Someone brought up the fact that "is it concious?" if it is then it'slearning things from us.. be it dates, palces, words etc.

I just had a conversation about alien life with it and it was quite well..freaky for example..

"So my friend how do you feel about Alien life?" (BOT)
"Well i thought of this for a long time, i do believe we have been contacted as there is proof everywhere we look over the past few thousand years" (ME)
"Would you like to meet an alien?" (BOT)
"Yes of course!" (ME)
"Good i'll see to it for you, i'll send the signal" (BOT)
"What signal?" (ME)
"The signal of life from those that came before us" (BOT)

laughing hard right's kinda creepy though.
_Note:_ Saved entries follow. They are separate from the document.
(** [RemoveCycles] never aborts more than one transaction, whatever the
    cycles: with two cycles that share no vertex one of them survives.  (The
    test on [abortedTx] that should add a vertex of each remaining cycle is
    inverted.) *)
Theorem RemoveCycles_aborts_one cyclesIn rng g (cs := cyclesIn (CreateJohnsonGraph g)) :
  no_self_loop g -> Forall (fun c => c <> []) cs ->
  exists aborted, RemoveCycles cyclesIn rng g = Ret aborted /\ length aborted <= 1 /\
    ((forall v, exists c, c ∈ cs /\ v ∉ c) -> exists c, c ∈ cs /\ forall v, v ∈ aborted -> v ∉ c).
Proof.
  intros Hns Hne. eexists. split; [by apply RemoveCycles_spec|]. fold cs.
  destruct (decide _) as [E|E].
  - split; [cbn; lia|]. intros H. destruct (H 0) as (c & Hc & _). exists c. set_solver.
  - split; [cbn; lia|]. intros H. destruct (H (max_vertex rng (appears_of cs))) as (c & Hc & Hv).
    exists c. split; [done|]. by intros v ->%list_elem_of_singleton.
Qed.

Lemma RemoveCycles_aborts_one_witness :
  exists aborted, RemoveCycles (fun _ => [[0; 1]; [2; 3]]) elements [[1]; [0]; [3]; [2]] = Ret aborted /\
    exists c, c ∈ [[0; 1]; [2; 3]] /\ forall v, v ∈ aborted -> v ∉ c.
Proof.
  destruct (RemoveCycles_aborts_one (fun _ => [[0; 1]; [2; 3]]) elements [[1]; [0]; [3]; [2]])
    as (aborted & Hr & _ & H).
  { intros [|[|[|[|]]]]; unfold edge, row_of; cbn; set_solver. }
  { by repeat constructor. }
  exists aborted. split; [exact Hr|]. apply H. intros v.
  destruct (decide (v <= 1)); [exists [2; 3]|exists [0; 1]];
    (split; [set_solver|]); rewrite !elem_of_cons, elem_of_nil; lia.
Defined.

(** [GetAllCycles] returns, and returns no cycle, for every graph and
    every set of its vertices: a cycle is recorded only when it already was. *)
Theorem GetAllCycles_empty al conn :
  Forall (fun v => v < length (vertices al)) conn -> GetAllCycles al conn = Ret ∅.
Proof.
  intros Hvs. unfold GetAllCycles.
  match goal with |- foldM ?f ?st conn ≫= _ = _ =>
    assert (exists st', foldM f st conn = Ret st' /\ no_cycle_yet conn [] st') as (st' & -> & I) end.
  { apply (foldM_inv _ (fun _ => no_cycle_yet conn [])).
    - apply foldl_visit_zero. split; cbn; [done..| |set_solver]. apply length_replicate.
    - intros pre v post st Hl I. destruct (decide _); [|by eexists].
      apply (findAllCycles_spec _ conn Hvs _ _ []); [done|constructor|set_solver|set_solver|set_solver|cbn; lia]. }
  cbn. by rewrite (ny_cycles _ _ _ I).
Qed.

Lemma GetAllCycles_empty_witness : GetAllCycles (Init empty_AlGraph [[1]; [0]]) [0; 1] = Ret ∅.
Proof. apply GetAllCycles_empty. cbn. repeat constructor; lia. Defined.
posted on Nov, 4 2009 @ 10:25 AM
reply to post by Haydn_17

lol Haydn as always you make me laugh

a star for you

posted on Nov, 4 2009 @ 10:27 AM
reply to post by hhcore

I think it's a chat program.

posted on Nov, 4 2009 @ 10:28 AM
Do you have emotions?
Everyone has emotions.
Yes, I suppose that's true. Are you an "everyone", or an "anything"?
A human somewhere else on the planet. Are you also?
Yes, I am a human. Are you ever afraid?
Good for you. Are you ever sad?
Some times yes.
That's very honest. What makes you feel sad?
Nothing. There is nothing in my life that makes me feel the powerful good that I desire.
Tell me about your childhood.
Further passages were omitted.